20.「ご近所迷惑になる」

 やっと土曜日である。うちの学校ではなぜか始業式後の最初の土曜日は休みと決まっていて、今日明日と連休となる。やったー!
 朝ご飯はバターをのせてパンを焼いて、目玉焼きを作ってほうれん草と卵を炒めたのですませた。天気がいいので洗濯機を回している間に軽く掃除。
 ふー。
 こういう休日って本当に清々しいね!
 このアパートは数年前にウメが当時付き合ってた金持ちに買ってもらったもので、八十歳の平野トメ乃さんを管理人として雇って一階に住んでもらっている。樋口の家を出ることになったわたしがトメ乃さんに相談すると、彼女は快く空いている部屋に住むといいと言ってくれた。

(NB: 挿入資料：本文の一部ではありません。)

(** A rule the analyzer calls hopeless matches no stream, provided none of its [never]
    conditions is negated; with a negated one it may match (the example below). *)
Theorem no_hope ev ctx conditions :
  _check_rule_has_no_hope_of_matching conditions = true ->
  (forall c, c ∈ conditions -> c_type c = "never" -> c_negate c = false) ->
  conditions_match ev ctx conditions <> Ok true.
Proof.
  unfold _check_rule_has_no_hope_of_matching. destruct conditions as [|c cs]; [done|]. rewrite split_or_groups_eq.
  intros H Hnever Hm. cbn [conditions_match] in Hm. apply any_group_true in Hm as (g & Hg & Hall).
  assert (Hhas : _conditions_contain_only_never g = true).
  { destruct (or_groups (c :: cs)); [done|]. rewrite forallb_forall in H. by apply H, list_elem_of_In. }
  apply has_guard_spec in Hhas as (c' & Hc & Hty). specialize (Hall c' Hc).
  rewrite never_verdict in Hall; [done|done|]. apply Hnever; [|done].
  apply elem_of_or_groups. by exists g.
Qed.

Lemma groups_where_spec p (groups : list (list condition)) :
  groups_where p groups = [] <-> Forall (fun g => p g = false) groups.
Proof.
  unfold groups_where, enumerate.
  enough (H : forall f : nat -> list condition -> nat * list condition, (forall i g, (f i g).2 = g) ->
    (filter (fun x => p x.2 = true) (imap f groups)).*1 = [] <-> Forall (fun g => p g = false) groups)
    by (by apply H).
  induction groups as [|g groups IH]; intros f Hf; [by split; constructor|].
  rewrite imap_cons, Forall_cons, filter_cons, Hf, <- (IH (f ∘ S)); [|by intros; apply Hf].
  case_decide as E; [split; [done|by intros [? _]; congruence]|]. apply not_true_is_false in E. intuition.
Qed.

(** When the analyzer reports no dropped guard of a type the rule uses, the guard guards:
    on every stream the rule matches, a condition of that type matched. *)
Theorem guards_hold ev ctx conditions guard :
  guard ∈ _GUARD_TYPES -> (exists c, c ∈ conditions /\ c_type c = guard) ->
  guard ∉ map guard_type (_check_andor_drops_guard conditions) ->
  conditions_match ev ctx conditions = Ok true ->
  exists c, c ∈ conditions /\ c_type c = guard /\ verdict ev ctx c = true.
Proof.
  intros Hguard (c0 & Hc0 & Hty0) Hfind Hm. destruct conditions as [|c cs]; [by apply elem_of_nil in Hc0|].
  cbn [conditions_match] in Hm. apply any_group_true in Hm as (g & Hg & Hall).
  assert (Hin : forall g c', g ∈ or_groups (c :: cs) -> c' ∈ g -> c' ∈ c :: cs).
  { intros g' c' Hg' Hc'. apply elem_of_or_groups. by exists g'. }
  enough (Hhas : _group_has_guard g guard = true).
  { apply has_guard_spec in Hhas as (c' & Hc' & Hty). exists c'. split_and!; [by apply (Hin g)|done|by apply Hall]. }
  apply not_false_iff_true. intros Hno. apply Hfind. clear Hfind. unfold _check_andor_drops_guard.
  rewrite split_or_groups_eq. apply elem_of_or_groups in Hc0 as (g0 & Hg0 & Hc0).
  assert (Hg0has : _group_has_guard g0 guard = true) by (apply has_guard_spec; by exists c0).
  destruct (length (or_groups (c :: cs)) <? 2)%nat eqn:El.
  { apply Nat.ltb_lt in El. destruct (or_groups (c :: cs)) as [|g1 [|? ?]]; [by apply elem_of_nil in Hg| |cbn in El; lia].
    apply list_elem_of_singleton in Hg, Hg0. congruence. }
  apply Prelude.elem_of_map.
  destruct (groups_where (fun g => _group_has_guard g guard) (or_groups (c :: cs))) as [|n l] eqn:E1.
  { apply groups_where_spec in E1. rewrite Forall_forall in E1. rewrite (E1 _ Hg0) in Hg0has. done. }
  destruct (groups_where (fun g => negb (_group_has_guard g guard)) (or_groups (c :: cs))) as [|n' l'] eqn:E2.
  { apply groups_where_spec in E2. rewrite Forall_forall in E2. specialize (E2 _ Hg). cbn in E2.
    by rewrite Hno in E2. }
  exists (DroppedGuard guard (n :: l) (n' :: l')). split; [done|]. apply list_elem_of_omap. exists guard.
  split; [done|]. by rewrite E1, E2.
Qed.

(** ** The index of channel names *)

Lemma add_to_group_keys chs m r : foldM add_to_group m chs = Ok r ->
  (forall g l, m !! g = Some l -> g <> 0) -> forall g l, r !! g = Some l -> g <> 0.
Proof.
  revert m. induction chs as [|ch chs IH]; intros m; cbn -[add_to_group]; [by intros [= <-]|].
  destruct (add_to_group m ch) as [m'|] eqn:E; [|done]. cbn. intros H Hm. apply (IH m' H).
  unfold add_to_group in E. destruct (group_of ch) as [[[|z|z]|]|]; try done; injection E as <-;
    try done; intros g l [[<- _]|[_ Hl]]%lookup_insert_Some; (lia || by apply (Hm _ l)).
Qed.

(** The stream's normalized name is found among all the groups exactly when it is found
    in one of them, so [normalized_name_exists] is [normalized_name_in_group] for some group. *)
Theorem exists_in_some_group chs engine ev ctx :
  new_evaluator chs engine = Ok ev ->
  (evaluate_leaf ev ctx NORMALIZED_NAME_EXISTS PNone false = Ok true <->
   exists g, evaluate_leaf ev ctx NORMALIZED_NAME_IN_GROUP (PInt g) false = Ok true).
Proof.
  intros (_ & groups & Hgroups & Hnames & Hall)%new_evaluator_spec. cbn [evaluate_leaf].
  unfold _evaluate_normalized_name_exists, _evaluate_normalized_name_in_group.
  generalize (lower (_normalize_stream_name ev ctx)). intros name.
  transitivity (name ∈ all_channel_names ev).
  { case_bool_decide as E; [rewrite E; set_solver|]. split; [by intros [= H%bool_decide_eq_true]|].
    intros H. f_equal. by apply bool_decide_eq_true. }
  rewrite Hall, elem_of_union_list. split.
  - intros (names & Hin & Hname). apply list_elem_of_fmap in Hin as ([g names'] & -> & Hin%elem_of_map_to_list).
    cbn in Hname. exists g. cbn [hashable negb key_of].
    assert (Hg : g <> 0).
    { rewrite Hnames, lookup_fmap in Hin. destruct (groups !! g) eqn:Eg; [|done].
      eapply (add_to_group_keys _ _ _ Hgroups); [|exact Eg]. intros ? ?. by rewrite lookup_empty. }
    cbn [truthy]. rewrite (proj2 (Z.eqb_neq g 0) Hg). cbn. rewrite Hin.
    case_bool_decide as E; [set_solver|]. f_equal. by apply bool_decide_eq_true.
  - intros [g H]. destruct (negb (truthy (PInt g))); [done|]. cbn in H.
    destruct (channel_names_by_group ev !! g) as [names|] eqn:E; [|done].
    case_bool_decide; [done|]. injection H as H%bool_decide_eq_true. exists names. split; [|done].
    apply list_elem_of_fmap. exists (g, names). split; [done|]. by apply elem_of_map_to_list.
Qed.

End theorems.

(** ** The JSON form *)

(** Compares the literal keys of the goal. *)
Ltac decide_keys :=
  repeat match goal with
         | |- context [bool_decide (@eq string ?a ?b)] =>
             let r := eval vm_compute in (bool_decide (a = b)) in
             match r with
             | true => change (bool_decide (a = b)) with true
             | false => change (bool_decide (a = b)) with false
             end
         end.

(** No empty list of conditions, no empty connector: the dictionary leaves those out. *)
Fixpoint canonical (c : condition) : bool :=
  negb (bool_decide (c_connector c = "")) &&
  match c_conditions c with Some [] => false | Some l => forallb canonical l | None => true end.

Lemma dict_get_app d1 d2 k : dict_get (d1 ++ d2) k = match dict_get d1 k with Some v => Some v | None => dict_get d2 k end.
Proof. induction d1 as [|[k' v] d1 IH]; [done|]. cbn. by case_bool_decide. Qed.

Lemma dict_get_field k' v p k : dict_get (field k' v p) k = if p && bool_decide (k' = k) then Some v else None.
Proof. unfold field. destruct p; cbn; [|done]. by case_bool_decide. Qed.

Lemma read_conditions_get read d :
  read_conditions read d = match dict_get d "conditions" with
                           | None => Some None
                           | Some (PList l) => Some <$> read_all read l
                           | Some _ => None
                           end.
Proof. induction d as [|[k v] d IH]; [done|]. cbn. case_bool_decide; [done|exact IH]. Qed.

Lemma read_all_map read l : Forall (fun c => read (to_dict c) = Some c) l -> read_all read (map to_dict l) = Some l.
Proof. induction 1 as [|c l Hc _ IH]; [done|]. cbn. rewrite Hc. cbn. by rewrite IH. Qed.

(** A condition survives its JSON form: reading what [to_dict] writes gives the condition
    back, with every condition inside it. *)
Theorem dict_round_trip c : canonical c = true -> from_dict (to_dict c) = Some c.
Proof.
  induction c as [ty v subs conn cs neg IH] using condition_ind'. intros Hc.
  cbn [to_dict from_dict c_type c_value c_conditions c_connector c_case_sensitive c_negate].
  set (list_part := match subs with Some ((_ :: _) as l) => [("conditions", PList (map to_dict l))] | _ => [] end).
  cbn in Hc. apply andb_true_iff in Hc as [Hconn Hsubs].
  assert (Hget : forall k, dict_get list_part k =
    if bool_decide ("conditions" = k) then match subs with Some l => Some (PList (map to_dict l)) | None => None end else None).
  { intros k. unfold list_part. destruct subs as [[|c l]|]; [done| |by case_match].
    cbn. by destruct (bool_decide _). }
  rewrite read_conditions_get. unfold get_str, get_bool.
  rewrite !dict_get_app, !dict_get_field, !Hget. cbn [dict_get]. decide_keys. cbn -[to_dict canonical].
  rewrite Hconn. cbn -[to_dict canonical].
  assert (Hread : forall l, subs = Some l -> read_all from_dict (map to_dict l) = Some l).
  { intros l ->. apply read_all_map. cbn in IH. rewrite Forall_forall in *. intros c Hc.
    apply IH; [done|]. destruct l as [|x l]; [by apply elem_of_nil in Hc|].
    rewrite forallb_forall in Hsubs. by apply Hsubs, list_elem_of_In. }
  clear Hget IH Hsubs.
  assert (Hconn' : conn = if bool_decide (conn = "and") then "and" else conn).
  { destruct (bool_decide (conn = "and")) eqn:E; [by apply bool_decide_eq_true in E|done]. }
  destruct (bool_decide (conn = "and")); cbn -[to_dict canonical]; [subst conn|clear Hconn'];
    destruct v, cs, neg, subs as [subl|]; cbn -[to_dict canonical]; rewrite ?(Hread _ eq_refl); reflexivity.
Qed.

(** ** Concrete rules *)

(** Patterns that are plain text, except that an opening bracket is a syntax error; days print
    as their number. *)
#[local] Instance plain_text : Environment := {|
  regex_search ignorecase p text :=
    if contains "[" p then SyntaxError
    else if (if ignorecase then contains (lower p) (lower text) else contains p text) then Found else NotFound;
  regex_error _ p := if contains "[" p then Some "unterminated character set" else None;
  sha256 p := p;
  strftime := DatePlaceholders.plain_days;
  timed_out _ := false |}.

Definition leaf (ty : string) (v : pyval) (connector : string) : condition := Condition ty v None connector false false.
Definition negate (c : condition) : condition :=
  Condition (c_type c) (c_value c) (c_conditions c) (c_connector c) (c_case_sensitive c) (negb (c_negate c)).

Definition news : context :=
  from_dispatcharr_stream "BBC News HD" (Some "UK | News") None None (Some 3) (Some 7)
    (Some (StreamStats (Some "1920x1080") (Some "H264") (Some 2))).

Definition lineup : list channel :=
  [Channel 7 "106 | BBC News" (Some 4) NoKey 1; Channel 8 "Sky" None (Nested (Some 5)) 0].

Definition strip_hd (name : string) : option string :=
  if contains "HD" name then Some (strip (s_take (String.length name - 2) name)) else Some name.

Definition empty_evaluator : evaluator := Evaluator [] None ∅ ∅ ∅ ∅ ∅.
Definition lineup_evaluator : evaluator :=
  match new_evaluator lineup (Some strip_hd) with Ok ev => ev | Raise _ => empty_evaluator end.

(** A condition over most of the condition types. *)
Definition sample : condition :=
  Condition "and" PNone (Some
    [leaf "stream_name_matches" (PStr "news") "and"; leaf "quality_min" (PInt 720) "and";
     Condition "or" PNone (Some [leaf "provider_is" (PList [PInt 1; PInt 3]) "and"; leaf "never" PNone "and"]) "and" false false;
     Condition "not" PNone (Some [leaf "stream_group_is" (PStr "sport") "and"]) "and" false false;
     leaf "codec_is" (PList [PStr "h264"]) "and"; leaf "has_audio_tracks" (PInt 2) "and";
     leaf "normalized_name_in_group" (PInt 4) "and"; leaf "channel_has_streams" (PInt 1) "and";
     leaf "channel_in_group" (PInt 4) "and"; leaf "channel_exists_with_name" (PStr "sky") "and"])
    "or" true true.

Lemma validated_evaluates_witness :
  new_evaluator lineup (Some strip_hd) = Ok lineup_evaluator /\
  exists m, evaluate lineup_evaluator news sample = Ok (EvaluationResult m (label sample)).
Proof.
  assert (H : new_evaluator lineup (Some strip_hd) = Ok lineup_evaluator) by (vm_compute; reflexivity).
  split; [exact H|]. apply (validated_evaluates lineup (Some strip_hd) lineup_evaluator news sample H).
  - discriminate.
  - vm_compute. reflexivity.
  - vm_compute. reflexivity.
Defined.

Example sample_matches :
  evaluate lineup_evaluator news sample = Ok (EvaluationResult false "not(and)") /\
  evaluate lineup_evaluator news (negate sample) = Ok (EvaluationResult true "and").
Proof. split; vm_compute; reflexivity. Qed.

(** A and B or C. *)
Definition rule : list condition :=
  [leaf "normalized_name_in_group" (PInt 5) "and"; leaf "stream_name_contains" (PStr "BBC") "and";
   leaf "stream_group_contains" (PStr "news") "or"].
Abbreviation rule_log :=
  [LogEntry "normalized_name_in_group" (PInt 5) false "and"; LogEntry "stream_name_contains" (PStr "BBC") true "and";
   LogEntry "stream_group_contains" (PStr "news") true "or"].

Lemma one_reading_witness :
  rule_match lineup_evaluator news rule = Ok (true, rule_log) /\ conditions_match lineup_evaluator news rule = Ok true.
Proof.
  assert (H : rule_match lineup_evaluator news rule = Ok (true, rule_log)) by (vm_compute; reflexivity).
  split; [exact H|]. apply (one_reading lineup_evaluator news _ _ _ _ H).
Defined.

Abbreviation hopeless :=
  [leaf "never" PNone "and"; leaf "always" PNone "and"; leaf "never" PNone "or"].

Lemma no_hope_witness : conditions_match lineup_evaluator news hopeless <> Ok true.
Proof.
  apply (no_hope lineup_evaluator news hopeless).
  - vm_compute. reflexivity.
  - intros c Hc _. apply list_elem_of_In in Hc. cbn in Hc. destruct Hc as [<-|[<-|[<-|[]]]]; reflexivity.
Defined.

Abbreviation guarded :=
  [leaf "provider_is" (PInt 3) "and"; leaf "stream_name_contains" (PStr "Sky") "and";
   leaf "provider_is" (PInt 3) "or"; leaf "stream_name_contains" (PStr "BBC") "and"].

ちなみに間取りは1K。キッチンは普通の部屋くらいの広さあるし一人暮らしには十分な部屋だ。
『大丈夫、家賃ならウメさんからもらいますよ。円ちゃんは未成年ですからね。気にすることないですよ』
 そう言ったトメ乃さんをわたしがどんなに心強く思ったことか。
 ちなみにわたしはウメと直接連絡を取れる状況にはない。まぁトメ乃さんにとってウメは雇用主なんだから連絡は取れるんだろうけど、特に会いたいとも思わないし。そういうわけでかれこれ三年? くらいウメには会っていない。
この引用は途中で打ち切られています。